■ WHAT IS NEEDED:
Collect each line of the entries that holds the string "left".
————————
(** X11. The [onstop] handler measures from the [recordingStartTime] of
    the render that called [startRecording]. So a recording that was
    started while that cell was null (the first render, or any render after
    a stop) is found too short whenever it is stopped, whatever the clock
    and whatever data arrived: the dispatch of its [stop] event emits the
    warning and nothing else, no request is sent, and [isTranscribing] and
    [transcriptionSegments] stay what they were before the start. *)
Theorem recording_started_idle_is_rejected
    (apiKey : string) (identificationEnabled : bool) (platform : Platform)
    (now now' : Z) (w : World) (tracks : list MediaStreamTrack) (data : Blob) :
  truthy_string apiKey = true →
  platform_succeeds identificationEnabled platform = true →
  getUserMedia_result platform = Normal tracks →
  recordingStartTime (hook w) = None →
  ∃ w1 w2 w3,
    step (CallStart apiKey identificationEnabled platform now) w = Some w1
    ∧ step CallStop w1 = Some w2
    ∧ step (Stopped (length (recorders w)) data now') w2 = Some w3
    ∧ trace w3 = trace w2 ++ [EToast too_short_warning]
    ∧ requests w3 = requests w
    ∧ isTranscribing (hook w3) = isTranscribing (hook w)
    ∧ transcriptionSegments (hook w3) = transcriptionSegments (hook w).
Proof.
  intros Hkey Hok Hmic Hidle.
  set (r := length (recorders w)).
  set (w1 := run (startRecording apiKey identificationEnabled platform now) w).
  set (w2 := run stopRecording w1).
  pose proof (startRecording_run apiKey identificationEnabled platform now w tracks
                Hkey Hok Hmic) as Hstart.
  unfold wp in Hstart. cbn zeta in Hstart. fold (run (startRecording apiKey
    identificationEnabled platform now) w) in Hstart. fold w1 r in Hstart.
  destruct Hstart as (_ & Hhook1 & Hrec1 & _ & Hreq1 & _).
  rewrite Hidle in Hrec1.
  set (x1 := {| state := recording; stream := tracks; audioChunks := [];
                onstop_closure :=
                  Some {| seen_recordingStartTime := None; seen_apiKey := apiKey |};
                started_at := Some now; stop_event_queued := false |}) in *.
  assert (Hx1 : recorders w1 !! r = Some x1).
  { rewrite Hrec1. subst r. by rewrite lookup_app_r, Nat.sub_diag. }
  assert (Hr1 : mediaRecorder (hook w1) = Some r) by (by rewrite Hhook1).
  destruct (stopRecording_run w1 r x1 Hr1 Hx1)
    as (rest & Hhook2 & Hrec2 & Hreq2 & _).
  fold w2 in Hhook2, Hrec2, Hreq2.
  assert (Hx2 : ∃ x2, recorders w2 !! r = Some x2
                      ∧ onstop_closure x2 = onstop_closure x1
                      ∧ stop_event_queued x2 = true).
  { rewrite Hrec2, !list_lookup_alter_eq, Hx1. eexists. split; [reflexivity|]. done. }
  destruct Hx2 as (x2 & Hx2 & Hclosure2 & Hqueued2).
  set (wa := with_recorders
               (alter (λ x, {| state := state x; stream := stream x;
                               audioChunks := audioChunks x;
                               onstop_closure := onstop_closure x;
                               started_at := started_at x;
                               stop_event_queued := false |}) r) w2).
  assert (Hxa : recorders wa !! r =
                Some {| state := state x2; stream := stream x2;
                        audioChunks := audioChunks x2;
                        onstop_closure := onstop_closure x2;
                        started_at := started_at x2;
                        stop_event_queued := false |}).
  { subst wa. world_simpl. by rewrite list_lookup_alter_eq, Hx2. }
  destruct (ondataavailable_run r data wa _ Hxa)
    as (xb & Hxb & _ & _ & Hclosure_b & _ & Hhook_b & Htrace_b & Hreq_b).
  cbn [onstop_closure] in Hclosure_b. rewrite Hclosure2 in Hclosure_b.
  set (wb := run (ondataavailable r data) wa) in *.
  pose proof (onstop_until_fetch_rejects r now' wb xb _ Hxb Hclosure_b eq_refl)
    as Hreject.
  exists w1, w2, (with_trace (λ t, t ++ [EToast too_short_warning]) wb).
  split; [done|]. split; [done|]. split.
  { unfold step. cbn [enabled]. rewrite Hx2. cbn [fmap option_fmap option_map].
    rewrite Hqueued2, bool_decide_eq_true_2 by done.
    rewrite fire_Stopped. fold wa. fold wb. unfold run at 1. by rewrite Hreject. }
  world_simpl. rewrite Htrace_b, Hreq_b, Hhook_b. subst wa. world_simpl.
  rewrite Hreq2, Hreq1, Hhook2. cbn [isTranscribing transcriptionSegments].
  by rewrite Hhook1.
Qed.


(** ** Registering participants *)

Lemma for_each_registers (l : list SpeechRecognitionResult) (w : World) :
  ∃ (added : list string) (es : list Event),
    for_each l onresult_body w
    = (Normal (), run (for_each l onresult_body) w)
    ∧ profiles (run (for_each l onresult_body) w)
      = profiles w ++ ((λ n, {| name := n; embedding := [] |}) <$> added)
    ∧ trace (run (for_each l onresult_body) w) = trace w ++ es
    ∧ filter (λ e, is_toast e = true) es
      = (λ n, EToast (participant_notice n)) <$> added
    ∧ Forall (λ n, truthy_string n = true ∧ ¬ registered n w
                   ∧ ∃ result, result ∈ l
                               ∧ handleNameRecognition (transcript result) = Some n)
        added
    ∧ hook (run (for_each l onresult_body) w) = hook w
    ∧ recorders (run (for_each l onresult_body) w) = recorders w
    ∧ requests (run (for_each l onresult_body) w) = requests w.
Proof.
  revert w. induction l as [|result l IH]; intros w.
  { exists [], []. simpl. rewrite !app_nil_r. repeat split. constructor. }
  destruct (onresult_body_cases result w) as [[Hrun _]|(n & Hn & Ht & Hnot & Hrun)].
  - destruct (IH w) as (added & es & Heq & Hprof & Htrace & Htoasts & Hadded & Hrest).
    assert (Hcons : for_each (result :: l) onresult_body w
                    = for_each l onresult_body w).
    { simpl. unfold mbind, Eff_bind. by rewrite Hrun. }
    unfold run. rewrite Hcons. fold (run (for_each l onresult_body) w).
    exists added, es. split; [done|]. split; [done|]. split; [done|].
    split; [done|]. split; [|done].
    eapply list.Forall_impl; [exact Hadded|]. intros m (? & ? & r' & Hin & ?).
    split; [done|]. split; [done|]. exists r'. split; [by right|done].
  - destruct (IH (registration n w))
      as (added & es & Heq & Hprof & Htrace & Htoasts & Hadded & Hhook & Hrec & Hreq).
    assert (Hcons : for_each (result :: l) onresult_body w
                    = for_each l onresult_body (registration n w)).
    { simpl. unfold mbind, Eff_bind. by rewrite Hrun. }
    unfold run. rewrite Hcons. fold (run (for_each l onresult_body) (registration n w)).
    exists (n :: added),
      ([ERegistryAdd {| name := n; embedding := [] |};
        EToast (participant_notice n)] ++ es).
    split; [done|]. split; [|split; [|split; [|split]]].
    + rewrite Hprof. unfold registration. world_simpl.
      by rewrite <- app_assoc.
    + rewrite Htrace. unfold registration. world_simpl.
      by rewrite <- !app_assoc.
    + cbn [app]. rewrite filter_cons_False by done.
      rewrite filter_cons_True by done. by rewrite Htoasts.
    + constructor.
      * split; [done|]. split; [done|]. exists result. split; [by left|done].
      * eapply list.Forall_impl; [exact Hadded|]. intros m (? & Hm & r' & Hin & ?).
        split; [done|]. split.
        -- intros Hreg. apply Hm. apply registered_registration. by left.
        -- exists r'. split; [by right|done].
    + rewrite Hhook, Hrec, Hreq. by unfold registration.
Qed.

(** X12. A result event registers each new participant once: the handler
    appends to the registry one profile, with an empty embedding, for
    every name it adds, and emits one notification for each, in the same
    order. Every name it adds is not empty, had no profile, and was
    recognised in one of the results from [resultIndex] on; afterwards
    every non-empty name recognised in those results has a profile. The
    hook state, the recorders and the requests are untouched, and an event
    whose [resultIndex] is past its results does nothing. *)
Theorem onresult_registers_new_names (event : SpeechRecognitionEvent) (w : World) :
  let w' := run (onresult event) w in
  let fresh := drop (resultIndex event) (results event) in
  (∃ added : list string,
     profiles w' = profiles w ++ ((λ n, {| name := n; embedding := [] |}) <$> added)
     ∧ toasts (onresult event) w = (λ n, EToast (participant_notice n)) <$> added
     ∧ Forall (λ n, truthy_string n = true ∧ ¬ registered n w
                    ∧ ∃ result, result ∈ fresh
                                ∧ handleNameRecognition (transcript result) = Some n)
         added)
  ∧ (∀ result n, result ∈ fresh →
                 handleNameRecognition (transcript result) = Some n →
                 truthy_string n = true → registered n w')
  ∧ hook w' = hook w
  ∧ recorders w' = recorders w
  ∧ requests w' = requests w
  ∧ ((length (results event) ≤ resultIndex event)%nat →
     onresult event w = (Normal (), w)).
Proof.
  intros w' fresh. subst w'. unfold onresult. fold fresh.
  destruct (for_each_registers fresh w)
    as (added & es & _ & Hprof & Htrace & Htoasts & Hadded & Hhook & Hrec & Hreq).
  split; [|split; [|split; [done|split; [done|split; [done|]]]]].
  - exists added. split; [done|]. split; [|done].
    unfold toasts. by rewrite (emitted_app _ _ es).
  - by destruct (for_each_saturates fresh w) as (_ & Hsat & _).
  - intros Hpast. subst fresh. by rewrite drop_ge.
Qed.


(** *** The session cells together *)

Ltac cells_solve :=
  world_simpl; unfold session_cells_agree in *;
  cbn [apply_update isRecording isPaused mediaRecorder transcriptionSegments
       isTranscribing speechRecognition recordingStartTime] in *;
  repeat match goal with
         | Heq : mediaRecorder (hook _) = _ |- _ => rewrite Heq in *
         end;
  try done; try (split; [done|by eexists]).

Lemma cells_fire (l : Label) (w : World) :
  session_cells_agree (hook w) → session_cells_agree (hook (run (fire l) w)).
Proof.
  intros Hcells.
  destruct l as [apiKey identificationEnabled platform now| | | |r data|r data now
                |id outcome|recognition event]; cbn [fire].
  - apply wp_run. unfold startRecording. wp_paths; cells_solve.
  - apply wp_run. unfold stopRecording. do 2 wp_step.
    destruct (mediaRecorder (hook w)) as [r|] eqn:Hr; [|by wp_step].
    repeat wp_step. eapply wp_eq; [apply for_each_track_stop|]. cbn beta iota.
    wp_paths; cells_solve.
  - apply wp_run. unfold pauseRecording. wp_paths; cells_solve.
  - apply wp_run. unfold resumeRecording. wp_paths; cells_solve.
  - apply wp_run. unfold ondataavailable. wp_paths; cells_solve.
  - apply wp_run. unfold ondataavailable, onstop_until_fetch. wp_paths; cells_solve.
  - apply wp_run. unfold onstop_from_fetch. wp_paths; cells_solve.
  - apply (preserves_for_each (λ w', session_cells_agree (hook w'))); [|done].
    intros result w' Hcells'. apply wp_run. unfold onresult_body.
    wp_paths; cells_solve.
Qed.

(** X13. In every world the hook can reach, the session cells agree: when
    the hook holds a recorder, [isRecording] is true and
    [recordingStartTime] is set; when it holds none, [isRecording] and
    [isPaused] are false and [recordingStartTime] is null. *)
Theorem session_cells_go_together (w : World) :
  reachable w →
  (is_Some (mediaRecorder (hook w)) ↔ isRecording (hook w) = true)
  ∧ (is_Some (mediaRecorder (hook w)) ↔ is_Some (recordingStartTime (hook w)))
  ∧ (mediaRecorder (hook w) = None → isPaused (hook w) = false).
Proof.
  intros Hreach.
  assert (H : session_cells_agree (hook w)).
  { induction Hreach as [registry|w l w' _ IH Hstep]; [done|].
    unfold step in Hstep. destruct (enabled l w); [|done].
    injection Hstep as <-. by apply cells_fire. }
  unfold session_cells_agree in H.
  destruct (mediaRecorder (hook w)) as [r|].
  - destruct H as [Hrec Htime]. repeat split; eauto; done.
  - destruct H as (Hrec & Hpaused & Htime). rewrite Hrec, Htime.
    repeat split; try done; by intros [? [=]].
Qed.
(** * Marker rendering and caching in Mapnik: a shallow embedding

    The development follows five files of the repository:

    - [src/agg/process_markers_symbolizer.cpp]: the AGG renderer context,
      whose [render_marker] keeps the rendered-image cache;
    - [src/renderer_common/render_markers_symbolizer.cpp]: the visitor over
      the marker variant, with the attribute cache and the ellipse cache, and
      the entry point [render_markers_symbolizer];
    - [src/geometry/interior.cpp]: the polylabel based interior point;
    - [plugins/input/postgis/connection.hpp]: the connection to the
      database, over the client library;
    - [test/visual/report.cpp]: the summaries of the visual tests.

    A finite C++ [double] is modelled by the rational it holds ([Q]).  In
    the renderer context every addition, subtraction and multiplication
    rounds its exact result to the nearest binary64 number, ties to even
    ([Dbl.round]); infinities and NaN are not values of the model, so a
    property that an overflow could reach carries a bound on the size of
    its inputs.  The interior point is modelled in exact arithmetic, and its
    properties are those of the algorithm in exact arithmetic.  The product
    of two transforms and the centre of a box, which the visitor only
    passes on, are written as their exact values.  The three
    caches are [std::map]s: they are modelled as association lists kept
    sorted by the key comparison, so that [begin()] is the head of the
    list. *)

From Stdlib Require Import ZArith QArith Qcanon Qround Qabs Qpower Lqa Lia List Bool String.
From Stdlib Require PrimFloat Uint63 FloatOps.
From stdpp Require Import base decidable option numbers countable gmap strings.
From stdpp Require Import pretty.
Import ListNotations.

(** ** Arithmetic on doubles *)

Module Dbl.
Local Open Scope Q_scope.

Definition double : Type := Q.

(** *** Rounding to binary64

    A binary64 number is [m * 2^e] with [|m| < 2^53] and [-1074 <= e]. *)
Definition pow2 (e : Z) : Q := 2 ^ e.

(** The integer [l] with [2^l <= x < 2^(l+1)], for a positive [x]. *)
Definition ilog2 (x : Q) : Z :=
  let l := (Z.log2 (Qnum x) - Z.log2 (Zpos (Qden x)))%Z in
  if Qle_bool (pow2 l) x then l else (l - 1)%Z.

(** A nearest integer, the even one of two that are equally near. *)
Definition nearest_even (y : Q) : Z :=
  let f := Qfloor y in
  match Qcompare (y - inject_Z f) (1 # 2) with
  | Lt => f
  | Gt => (f + 1)%Z
  | Eq => if Z.even f then f else (f + 1)%Z
  end.

(** The exponent of the last place of a positive [x]: 52 below its
    leading bit, and never below the least exponent (gradual underflow). *)
Definition exponent (x : Q) : Z := Z.max (ilog2 x - 52) (-1074).

Definition round_pos (x : Q) : Q :=
  let e := exponent x in
  inject_Z (nearest_even (x / pow2 e)) * pow2 e.

(** Round to nearest, ties to even. *)
Definition round (x : Q) : double :=
  Qred (match Qcompare x 0 with
        | Eq => 0
        | Gt => round_pos x
        | Lt => - round_pos (- x)
        end).
(** * The advisory pipeline of the Incapsula Terraform provider

    A shallow embedding of [incapsula/provider.go]: the inventory
    collectors, the four advisory tasks, the sequential and the concurrent
    orchestration, and the two report emitters.

    Go code with effects is written in a small trace monad [IO]: a
    computation yields its result (or [None] when [log.Fatalf] has ended the
    process) together with the events it performed, in order.  Everything
    the code obtains from outside the repository (the operating system, the
    Go standard library, the reasoning agent) is a field of [World]. *)

From Stdlib Require Import String Ascii List Floats Permutation Lia.
From stdpp Require Import base option list gmap strings.

#[local] Set Warnings "-register-all".
#[local] Open Scope string_scope.
#[local] Open Scope list_scope.

(** ** Strings *)

(** The line feed and the double quote, which Go string literals write
    with a backslash. *)
Definition nl : string := String (ascii_of_nat 10) EmptyString.
Definition dq : string := String (ascii_of_nat 34) EmptyString.

(** [strings.Join]. *)
Fixpoint strings_Join (elems : list string) (sep : string) : string :=
  match elems with
  | [] => ""
  | [e] => e
  | e :: rest => e +:+ sep +:+ strings_Join rest sep
  end.

(** [strings.HasPrefix]. *)
Fixpoint strings_HasPrefix (s prefix : string) {struct prefix} : bool :=
  match prefix, s with
  | EmptyString, _ => true
  | String _ _, EmptyString => false
  | String p prefix', String c s' =>
      if Ascii.eqb c p then strings_HasPrefix s' prefix' else false
  end.


(** [strings.Contains]. *)
Fixpoint strings_Contains (s substr : string) : bool :=
  strings_HasPrefix s substr
  || match s with
     | EmptyString => false
     | String _ s' => strings_Contains s' substr
     end.

(** [strings.ReplaceAll] for a one-character pattern, which is how
    [escapeBraces] uses it. *)
Fixpoint replaceAllChar (s : string) (old : ascii) (new : string) : string :=
  match s with
  | EmptyString => EmptyString
  | String c s' =>
      (if Ascii.eqb c old then new else String c EmptyString)
        +:+ replaceAllChar s' old new
  end.

(** [fmt.Sprintf] for format strings whose only verbs are [%s] (and the
    literal [%%]) and whose operands are strings: every format string of
    the file is of that kind.  A verb without an operand prints
    [%!s(MISSING)]; operands left over are reported at the end. *)
Definition sprintfExtra (args : list string) : string :=
  match args with
  | [] => ""
  | _ => "%!(EXTRA "
           +:+ strings_Join (map (fun a => "string=" +:+ a) args) ", " +:+ ")"
  end.

Fixpoint fmt_Sprintf (format : string) (args : list string) : string :=
  match format with
  | EmptyString => sprintfExtra args
  | String c rest =>
      if Ascii.eqb c "%" then
        match rest with
        | EmptyString => "%!(NOVERB)" +:+ sprintfExtra args
        | String v rest' =>
            if Ascii.eqb v "s" then
              match args with
              | a :: args' => a +:+ fmt_Sprintf rest' args'
              | [] => "%!s(MISSING)" +:+ fmt_Sprintf rest' []
              end
            else if Ascii.eqb v "%" then String "%" (fmt_Sprintf rest' args)
            else String c (String v (fmt_Sprintf rest' args))
        end
      else String c (fmt_Sprintf rest args)
  end.

(** ** Data *)

(** A Go [error], by its message. *)
Definition error := string.

(** The outcome of a library call that returns [(value, err)]. *)
Inductive Result (A : Type) : Type :=
| Ok (a : A)
| Err (e : error).
Arguments Ok {A} a.
Arguments Err {A} e.

(** [type TfResource struct { Type string; Id string }]; [Type] is a
    keyword here, hence the underscore. *)
Record TfResource := { Type_ : string; Id : string }.

(** What [encoding/json] stores in an [interface{}]. *)
Inductive JValue : Type :=
| JNull
| JBool (b : bool)
| JNumber (f : float)
| JString (s : string)
| JArray (l : list JValue)
| JObject (m : gmap string JValue).
(** * FliteScript scope tree, symbol tables and substitution store

    A shallow embedding of [src/scope.ts]: the [Substitution] class, the
    scope tree with its two symbol tables, the fresh-name allocator and
    [dumpScope].  Scopes are mutable JavaScript objects that refer to each
    other through [parent] and [children]; they live here in a heap
    indexed by location, and every operation passes the state explicitly. *)

From stdpp Require Import gmap strings list fin_maps pretty.

Local Open Scope string_scope.
Local Open Scope list_scope.

(** ** Type expressions *)

Inductive NativeKind := KindString | KindNumber | KindBoolean.

Definition kind_name (k : NativeKind) : string :=
  match k with
  | KindString => "string"
  | KindNumber => "number"
  | KindBoolean => "boolean"
  end.

(** Modelled from the spec: [nodes.ts], which declares [TypeExpression],
    is not part of the sources at hand.  The spec gives a tagged value
    with a native variant that has a [kind] and no name, a type variable
    that always has a [name], and further variants that may or may not
    carry a [name]. *)
Inductive TypeExpression :=
  | NativeType (kind : NativeKind)
  | InferenceRequired (name : string)
  | OtherNode (tag : string) (name : option string).

Abbreviation ConstraintType := TypeExpression (only parsing).
Abbreviation Constraint := (TypeExpression * TypeExpression)%type (only parsing).

Global Instance NativeKind_eq_dec : EqDecision NativeKind.
Proof. solve_decision. Defined.
Global Instance TypeExpression_eq_dec : EqDecision TypeExpression.
Proof. solve_decision. Defined.

(** [if ("name" in typeExpression) return typeExpression.name; return undefined] *)
Definition _getTypeExpressionName (typeExpression : TypeExpression) : option string :=
  match typeExpression with
  | NativeType _ => None
  | InferenceRequired name => Some name
  | OtherNode _ name => name
  end.

(** ** JavaScript [Map] objects and the [Substitution] subclass *)

(** A key handed to [set], [get] or [has] is a string or a type-expression
    object.  Objects are compared by reference, so one carries its
    address next to its content. *)
Inductive MapKey :=
  | KeyStr (s : string)
  | KeyObj (ref : N) (e : TypeExpression).

(** Key comparison of a [Map] (SameValueZero). *)
Definition same_key (a b : MapKey) : bool :=
  match a, b with
  | KeyStr s, KeyStr s' => bool_decide (s = s')
  | KeyObj r _, KeyObj r' _ => bool_decide (r = r')
  | _, _ => false
  end.

(** Which prototype the object was constructed with decides the methods
    a call [m.set(..)] reaches. *)
Inductive MapClass := MapProto | SubstitutionProto.

(** A map object holds its entries in an internal slot ([map_data], in
    insertion order); its own enumerable properties ([own_props]) are a
    separate thing, and no method of [Map] touches them. *)
Record MapObject := {
  map_class : MapClass;
  own_props : gmap string TypeExpression;
  map_data : list (MapKey * TypeExpression)
}.

Definition new_Map : MapObject :=
  {| map_class := MapProto; own_props := ∅; map_data := [] |}.
Definition new_Substitution : MapObject :=
  {| map_class := SubstitutionProto; own_props := ∅; map_data := [] |}.

Fixpoint data_set (key : MapKey) (v : TypeExpression)
    (data : list (MapKey * TypeExpression)) : list (MapKey * TypeExpression) :=
  match data with
  | [] => [(key, v)]
  | (k, w) :: rest =>
      if same_key k key then (k, v) :: rest else (k, w) :: data_set key v rest
  end.

Fixpoint data_get (key : MapKey) (data : list (MapKey * TypeExpression))
    : option TypeExpression :=
  match data with
  | [] => None
  | (k, w) :: rest => if same_key k key then Some w else data_get key rest
  end.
————————
■ OUTPUT FOR THIS EXERCISE:
      * split; [done|]. split; [done|]. exists result. split; [by left|done].
        -- intros Hreg. apply Hm. apply registered_registration. by left.
    [%!s(MISSING)]; operands left over are reported at the end. *)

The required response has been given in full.